File Under: I Couldn't Disagree With You More
Romance Author Rebecca Brandewyne writes today on Romancing The Blog about the bad rap given to over-writing. It seems it's all an insidious plot to save paper costs.
It’s a word I see more and more with regard to fiction. I’m always amused by it. So-called clean writing actually has very little to do with good writing—and a great deal to do with saving on paper costs. Yes, as every journalism student (and I majored in journalism) knows, this entire school of thought began with newspaper publishers who wanted to squeeze as much news as they could into as few pages as possible, in order to save on paper costs and maximize profits.
How did they do it? By ruthlessly cutting words and even cutting letters, too, which is why you will often see “cigaret” nowadays instead of “cigarette,” for example. No matter how weird the former might look, the latter has two extra letters. That takes up space on paper that costs money—and all that space adds up and eats into profits. Eventually, news style manuals sprang up to keep print reporters straight about all these new rules. Print reporters were taught, as well, to use the “inverted pyramid” of who, what, where, when, why, and how—and, above all, to keep it pithy. No bloviating. When broadcast reporters came along, they got their own version of these rules: sound bites.

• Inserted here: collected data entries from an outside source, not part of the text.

Lemma compare_variable_ok x y e :
  I (pmc e) -> pattern e = P -> x ∈ D -> x ∈ bound_vars P -> is_Some (atomOf (the_tlb e) y) ->
  VarsOk (the_tlb e) (var_grounding e) ->
  wp bad (compare_variable (getAtom (the_tlb e) x) (getAtom (the_tlb e) y) x y)
    (fun b e' => only_vars e e' /\ (b = false -> compared e e' x y)) e.
Proof.
  intros HI HP Hx Hb [b Hy] HG. destruct (graph e HI) as [Hgr Hg0]. unfold compare_variable. do 2 wp_step.
  rewrite HP. case_bool_decide as Hyb; [wp_step; split; [by apply only_vars_refl|done]|].
  wp_step. apply wp_var_at; [done..|]. intros g G HgG HGok Hext.
  set (e1 := set_var_grounding G e). assert (Ho : only_vars e e1) by by apply only_vars_ground.
  do 2 wp_step. change (the_tlb e1) with (the_tlb e).
  destruct (isValidHandle (the_tlb e) g) eqn:Ev.
  - wp_step. split; [done|]. intros ->%negb_false_iff%N.eqb_eq.
    assert (Hne : y <> UNDEFINED) by (intros ->; by rewrite UNDEFINED_dead in Hy).
    destruct HgG as [[-> HGx]|(_ & -> & _)]; [|done]. split; [done|done|]. by apply m_var.
  - assert (Hundef : g = UNDEFINED).
    { destruct HgG as [[-> HGx]|(_ & -> & _)]; [|done]. destruct (decide (g = UNDEFINED)); [done|].
      destruct (HG x g Hb HGx) as (_ & _ & a' & b' & _ & _ & Hb' & _); [done|].
      assert (isValidHandle (the_tlb e) g = true) by (apply isValidHandle_atomOf; [apply Hgr|eauto]). congruence. }
    do 2 wp_step. eapply cast_ptr_ok; [exact HI| |].
    2: { intros Hn. destruct (D_live _ _ Hgr Hg0 Hx). congruence. }
    intros a Ha. do 2 wp_step. change (the_tlb e1) with (the_tlb e).
    eapply cast_ptr_ok; [exact HI| |].
    2: { intros Hn. destruct (proj2 (live_ptr _ y Hgr) (mk_is_Some _ _ Hy)). congruence. }
    intros b' Hb'. rewrite Hy in Hb'. injection Hb' as <-.
    apply atomOf_Some in Ha as Hpa. destruct Hpa as (p & Hp & Hpa).
    apply atomOf_Some in Hy as Hqb. destruct Hqb as (q & Hq & Hqb).
    unfold getAtom. rewrite Hp, Hq.
    destruct (isNodeObj a) eqn:Na; [|wp_step; done]. destruct (isNodeObj b) eqn:Nb; [|wp_step; done].
    wp_step. eapply wp_on_cb; [apply (cl_var _ _ _ _ _ _ _ laws _ x y); done|].
    intros mis c Hc Hgc Hacc. destruct mis.
    + wp_step. split; [|done]. eapply only_vars_trans; [exact Ho|by apply only_vars_cb].
    + unfold ground. do 3 wp_step. split.
      * eapply only_vars_trans; [exact Ho|]. eapply only_vars_trans; [by apply only_vars_cb|by apply only_vars_ground].
      * intros _. subst g. specialize (Hacc eq_refl). change (the_tlb e1) with (the_tlb e) in Hgc.
        destruct (grows_node _ _ x a Hgc Ha) as (a' & Ha' & _ & _ & Na' & _).
        destruct (grows_node _ _ y b Hgc Hy) as (b' & Hb' & _ & _ & Nb' & _).
        assert (Hfree : default UNDEFINED (var_grounding e !! x) = UNDEFINED)
          by (destruct HgG as [[-> ->]|(_ & _ & ->)]; done).
        split; simpl.
        -- intros v g Hv. destruct (decide (v = x)) as [->|Hne].
           ++ rewrite lookup_insert_eq. intros [= <-] _. split; [done|]. split; [done|].
              exists a', b'. split_and!; [exact Ha'|congruence|exact Hb'|congruence].
           ++ rewrite lookup_insert_ne by done. intros Hvg Hu.
              by apply (vars_ok_grow P accepts_var _ _ _ Hgc HGok).
        -- intros v g Hv Hvg Hu. destruct (decide (v = x)) as [->|Hne].
           ++ rewrite Hvg in Hfree. simpl in Hfree. congruence.
           ++ rewrite lookup_insert_ne by done. by apply Hext.
        -- apply m_var; [done|by apply lookup_insert_eq|].
           intros ->. rewrite UNDEFINED_dead in Hy; done.
Qed.

(** *** Links and nodes *)
Section links.
Context (cb : option positive -> option positive -> ST (Engine C) bool) (L : list Handle).
Hypothesis Hcb : forall x y e, x ∈ L -> I (pmc e) -> pattern e = P -> VarsOk (the_tlb e) (var_grounding e) ->
  wp bad (cb (getAtom (the_tlb e) x) (getAtom (the_tlb e) y))
    (fun b e' => only_vars e e' /\ (b = false -> compared e e' x y)) e.
Hypothesis Hnull_l : forall q Q e, I (pmc e) -> wp bad (cb None q) Q e.
Hypothesis Hnull_r : forall x Q e, x ∈ L -> I (pmc e) -> wp bad (cb (getAtom (the_tlb e) x) None) Q e.

Lemma only_vars_pattern e e' : only_vars e e' -> pattern e' = pattern e.
Proof. intros [_ _ ->]. done. Qed.

Lemma pair_loop_ok va : forall vb e,
  (forall x, x ∈ va -> x ∈ L) -> I (pmc e) -> pattern e = P -> VarsOk (the_tlb e) (var_grounding e) ->
  wp bad (pair_loop cb va vb) (fun b e' => only_vars e e' /\ (b = false ->
    VarsOk (the_tlb e') (var_grounding e') /\ extends P (var_grounding e) (var_grounding e') /\
    all_match P accepts_node accepts_link (the_tlb e') (var_grounding e') va vb)) e.
Proof.
  induction va as [|x va IH]; intros vb e HL HI HP HG; cbn [pair_loop].
  - destruct vb as [|y vb]; cbn [any].
    + wp_step. split; [by apply only_vars_refl|]. intros _. split; [done|]. split; [reflexivity|constructor].
    + wp_step. unfold compare_handle. do 2 wp_step. by apply Hnull_l.
  - assert (Hx : x ∈ L) by (apply HL; left).
    destruct vb as [|y vb]; cbn [any]; [wp_step; unfold compare_handle; do 2 wp_step; by apply Hnull_r|].
    do 5 wp_step. eapply wp_mono; [by apply Hcb|].
    intros b e1 [Ho Hc]. destruct b; [wp_step; split; [done|by intros]|].
    destruct (Hc eq_refl) as [Hv He Hm].
    eapply wp_mono; [apply IH; [by intros z Hz; apply HL; right|apply Ho| |done]|].
    { by rewrite (only_vars_pattern _ _ Ho). }
    intros b e2 [Ho2 Hc2]. split; [by eapply only_vars_trans|]. intros Hb.
    destruct (Hc2 Hb) as (Hv2 & He2 & Hm2). split; [done|]. split; [by etrans|].
    constructor; [|done]. apply (matches_grow P accepts_node accepts_link (the_tlb e1) _ (var_grounding e1)); [apply Ho2|done|done].
Qed.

So when did all these rules that were originally designed to save on paper costs for newspaper publishers and maximize profits start to creep over from news reporting into the completely unrelated field of fiction? I don’t know. But I’ll bet it initially had something to do with book publishers also saving on paper costs. Thick books use more paper. They cost more to produce, which results in higher cover prices. They take up more space in a book rack than thin books do, which means you can’t get as many thick books into a book rack to sell, either.
So fiction writers, too, got a whole new set of rules.
The trouble is that fiction writers aren’t news reporters. Fiction writers are creators who build (however reality based) imaginary worlds and make things happen in them, not observers reporting on what’s happened in the real world—and the truth is that “just the facts, ma’am” is often just plain boring or worse. When was the last time you read today’s headlines for fun, entertainment, and escapism?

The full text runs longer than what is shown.